Doria prefere se fantasiar de cadeirante a fazer rampas e ônibus adaptados

Por Pedro Zambarda de Araujo, DCM -
O prefeito de São Paulo João Doria Jr. já se vestiu de gari, pedreiro, ciclista e jardineiro. Apesar da legião de antipetistas que o ovacionam, o autor do projeto “Cidade Linda” contra os pichadores rompeu os últimos limites da decência neste domingo (22).
Numa ação na Vila Maria, zona norte, ele achou que seria uma boa ideia utilizar uma cadeira de rodas para “sentir na pele a dificuldade que enfrenta a população cadeirante”.

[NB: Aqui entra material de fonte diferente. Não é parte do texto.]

Lemma fold_left_pointwise (f g : string -> Z -> string) (l : list Z) (acc : string) :
  (forall uri index, f uri index = g uri index) ->
  fold_left f l acc = fold_left g l acc.
Proof.
  intros Hfg. revert acc. induction l as [|i l IH]; intros acc; simpl;
    [reflexivity | rewrite Hfg; apply IH].
Qed.

(** The accumulated string of a non-empty range: the members joined by
    commas, and one more comma. *)
Lemma uri_joined (m : Z -> string) (l : list Z) (i : Z) (acc : string) :
  fold_left (fun uri index => uri +:+ (m index +:+ ",")) (i :: l) acc
  = (acc +:+ String.concat "," (map m (i :: l))) +:+ ",".
Proof.
  revert i acc. induction l as [|j l IH]; intros i acc.
  - cbn [fold_left map String.concat]. rewrite append_assoc. reflexivity.
  - change (fold_left (fun uri index => uri +:+ (m index +:+ ",")) (i :: j :: l) acc)
      with (fold_left (fun uri index => uri +:+ (m index +:+ ",")) (j :: l)
              (acc +:+ (m i +:+ ","))).
    rewrite IH.
    change (String.concat "," (map m (i :: j :: l)))
      with (m i +:+ ("," +:+ String.concat "," (map m (j :: l)))).
    rewrite !append_assoc. reflexivity.
Qed.

(** X17: for a replica count that is not negative and a namespace and a
    cluster domain without percent sign (so that [printf] finds no verb in
    the accumulated string), the template yields the quoted list of the
    members etcd-0 ... etcd-(n-1), joined by commas, without the comma that
    the range leaves at the end; with no replica it is the quoted empty
    string. *)
Theorem initial_clusters_joined (Sprintf0 quote : string -> string)
    (replicaCount : Z) (ns clusterDomain : string) :
  (0 <= replicaCount)%Z ->
  verb_free ns = true -> verb_free clusterDomain = true ->
  (forall s, verb_free s = true -> Sprintf0 s = s) ->
  etcd_initial_clusters Sprintf0 quote replicaCount ns clusterDomain
  = quote (String.concat ","
             (map (fun i => etcd_member (Z.of_nat i) ns clusterDomain)
                  (seq 0 (Z.to_nat replicaCount)))).
Proof.
  intros Hcount Hns Hd Hprintf. unfold etcd_initial_clusters, until.
  replace (replicaCount <? 0)%Z with false by (symmetry; apply Z.ltb_ge; lia).
  rewrite Hprintf
    by (apply verb_free_fold; [reflexivity | intros i; apply verb_free_node; assumption]).
  rewrite <- (map_map Z.of_nat (fun index => etcd_member index ns clusterDomain)).
  destruct (map Z.of_nat (seq 0 (Z.to_nat replicaCount))) as [|i l].
  - reflexivity.
  - f_equal.
    rewrite (fold_left_pointwise _
               (fun uri index =>
                  uri +:+ (etcd_member index ns clusterDomain +:+ ","))).
    + rewrite uri_joined. apply TrimSuffix_append.
    + intros uri index. rewrite node_member. reflexivity.
Qed.

End Chart.

(** ** Notices before calls, and the namespace before everything *)

Section Announced.

Lemma announced_between (pre evs post : list event) (e : event) :
  announced evs e -> announced (pre ++ evs ++ post) e.
Proof.
  destruct e; simpl; auto; intros (before & after & ->);
    exists (pre ++ before), (after ++ post);
    rewrite <- !app_assoc; reflexivity.
Qed.

Lemma announced_all_between (pre evs post : list event) :
  Forall (announced evs) evs -> Forall (announced (pre ++ evs ++ post)) evs.
Proof.
  intros Hall. eapply Forall_impl; [exact Hall|].
  intros e. apply announced_between.
Qed.

Lemma announced_all_after (pre evs : list event) :
  Forall (announced evs) evs -> Forall (announced (pre ++ evs)) evs.
Proof.
  intros Hall. rewrite <- (app_nil_r evs) at 1.
  apply (announced_all_between pre evs []), Hall.
Qed.

Lemma announced_all_before (evs post : list event) :
  Forall (announced evs) evs -> Forall (announced (evs ++ post)) evs.
Proof. intros Hall. apply (announced_all_between [] evs post), Hall. Qed.

Lemma loop_announced dryRun k ns items r evs :
  loop_run dryRun k ns items r evs -> Forall (announced evs) evs.
Proof.
  induction 1 as [|item rest r evs Hdry Hl IH|item rest r evs Hdry Hl IH
                 |item rest err Hdry].
  - constructor.
  - constructor; [exact I|].
    apply (announced_all_after [Printf (notice_format k) [Name item]]), IH.
  - constructor; [exact I|]. constructor.
    + exists [], evs. reflexivity.
    + apply (announced_all_after
               [Printf (notice_format k) [Name item];
                DeleteCall k ns (Name item) None]), IH.
  - constructor; [exact I|]. constructor; [|constructor].
    exists [], []. reflexivity.
Qed.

Não fez isso sozinho. O vice Bruno Covas o acompanhou. A ação foi para lançar o programa “Calçada Nova”, inspirado em uma iniciativa similar de Mario Covas quando prefeito.

Para além da fixação de Doria com o suposto legado de Covas, a ação parece não levar em conta que o prefeito não teve a mínima empatia com quem de fato não consegue se locomover com as pernas.

Ele pode querer muito “sentir na pele” o que a população sente, mas continua sendo um homem rico que mora nos Jardins, anda de carro importado e nada.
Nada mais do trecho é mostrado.